Background: Cell-based therapy shows promise in treating peripheral arterial disease (PAD); however, the optimal cell type and long-term efficacy are unknown. In this study, we identified a novel subpopulation of adult progenitor cells positive for CD34 and M-cadherin (CD34⁺/M-cad⁺ BMCs) in mouse and human bone marrow. We also examined the long-lasting therapeutic efficacy of mouse CD34⁺/M-cad⁺ BMCs in restoring blood flow and promoting vascularization in an atherosclerotic mouse model of PAD.
Methods and findings: Colony-forming cell assays and flow cytometry analysis showed that CD34⁺/M-cad⁺ BMCs have hematopoietic progenitor properties. When delivered intra-arterially into the ischemic hindlimbs of ApoE⁻/⁻ mice, CD34⁺/M-cad⁺ BMCs alleviated ischemia and significantly improved blood flow compared with CD34⁺/M-cad⁻ BMCs, CD34⁻/M-cad⁺ BMCs, or unselected BMCs. Significantly more arterioles were seen in CD34⁺/M-cad⁺ cell-treated limbs than in any other treatment group 60 days after cell therapy. Furthermore, histologic assessment and morphometric analyses of hindlimbs treated with GFP⁺ CD34⁺/M-cad⁺ cells showed that injected cells incorporated into solid tissue structures at 21 days. Confocal microscopic examination of GFP⁺ CD34⁺/M-cad⁺ cell-treated ischemic legs followed by immunostaining indicated the vascular differentiation of CD34⁺/M-cad⁺ progenitor cells. A cytokine antibody array revealed that CD34⁺/M-cad⁺ cell-conditioned medium contained higher levels of cytokines in a unique pattern, including bFGF, CRG-2, EGF, Flt-3 ligand, IGF-1, SDF-1, and VEGFR-3, than did CD34⁺/M-cad⁻ cell-conditioned medium. The proangiogenic cytokines secreted by CD34⁺/M-cad⁺ cells induced oxygen- and nutrient-depleted endothelial cell sprouting significantly better than CD34⁺/M-cad⁻ cells during hypoxia.

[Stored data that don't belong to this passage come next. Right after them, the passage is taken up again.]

(** X13.  On numeric input that passes the validation, that is with
    [flow_rate > 0] and [stop_time > start_time], the handler first warns
    exactly when the final mass is below the initial mass.  Then either
    both calculations return, and it stores the concentration, its index
    and the category of that index, sets the colour bar to the same index,
    category and colour and opens nothing else; or a calculation raises,
    and it opens one error popup and leaves the stored values and the
    colour bar as they were. *)
Theorem handler_on_valid_measurement
    (str : exn -> string) (self : main.AQIApp)
    (flow_rate initial_mass final_mass start_time stop_time : float) :
  PrimFloat.ltb 0 flow_rate = true ->
  PrimFloat.ltb start_time stop_time = true ->
  let warning :=
    if PrimFloat.ltb final_mass initial_mass then [mass_loss_warning]
    else [] in
  (exists conc aqi,
     binary64.calculate_pm25_concentration initial_mass final_mass
       flow_rate start_time stop_time = Ok conc /\
     binary64.calculate_aqi conc = Ok aqi /\
     main.calculate_aqi str self flow_rate initial_mass final_mass
       start_time stop_time
     = (main.mk_AQIApp
          (main.mk_AQIColorBar aqi
             (fst (aqi_calculator.get_aqi_category aqi))
             (snd (aqi_calculator.get_aqi_category aqi)))
          (Some conc) (Some aqi)
          (Some (fst (aqi_calculator.get_aqi_category aqi))),
        warning))
  \/
  (exists e p,
     main.calculation flow_rate initial_mass final_mass start_time stop_time
       = Raise e /\
     error_popup p /\
     main.calculate_aqi str self flow_rate initial_mass final_mass
       start_time stop_time = (self, warning ++ [p])).
Proof.
  intros Hf Ht warning. unfold main.calculate_aqi.
  rewrite (ltb_zero_not_leb _ Hf).
  destruct (ltb_not_leb _ _ Ht) as [-> _].
  fold mass_loss_warning. fold warning.
  unfold main.calculation.
  destruct (binary64.calculate_pm25_concentration initial_mass final_mass
              flow_rate start_time stop_time) as [conc|e] eqn:C; cbn [bind].
  - destruct (binary64.calculate_aqi conc) as [aqi|e] eqn:A; cbn [bind].
    + left. exists conc, aqi. split; [reflexivity|]. split; [exact A|].
      unfold main.update_aqi.
      destruct (aqi_calculator.get_aqi_category aqi) as [category color].
      reflexivity.
    + right. exists e.
      destruct e; eexists; (split; [reflexivity|]); split;
        try reflexivity; reflexivity.
  - right. exists e.
    destruct e; eexists; (split; [reflexivity|]); split;
      try reflexivity; reflexivity.
Qed.

Lemma handler_on_valid_measurement_witness :
  let self := main.mk_AQIApp main.AQIColorBar_init None None None in
  let str := fun _ : exn => EmptyString in
  let warning :=
    if PrimFloat.ltb 102.5 100 then [mass_loss_warning] else [] in
  (exists conc aqi,
     binary64.calculate_pm25_concentration 100 102.5 16.7 0 1440 = Ok conc /\
     binary64.calculate_aqi conc = Ok aqi /\
     main.calculate_aqi str self 16.7 100 102.5 0 1440
     = (main.mk_AQIApp
          (main.mk_AQIColorBar aqi
             (fst (aqi_calculator.get_aqi_category aqi))
             (snd (aqi_calculator.get_aqi_category aqi)))
          (Some conc) (Some aqi)
          (Some (fst (aqi_calculator.get_aqi_category aqi))),
        warning))
  \/
  (exists e p,
     main.calculation 16.7 100 102.5 0 1440 = Raise e /\
     error_popup p /\
     main.calculate_aqi str self 16.7 100 102.5 0 1440
     = (self, warning ++ [p])).
Proof.
  intros self str.
  apply (handler_on_valid_measurement str self 16.7 100 102.5 0 1440);
    reflexivity.
Defined.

Conclusion: CD34⁺/M-cad⁺ BMCs represent a new progenitor cell type that effectively alleviates hindlimb ischemia in ApoE⁻/⁻ mice by consistently improving blood flow and promoting arteriogenesis. Additionally, CD34⁺/M-cad⁺ BMCs contribute to microvascular remodeling by differentiating into vascular cells and releasing proangiogenic cytokines and growth factors.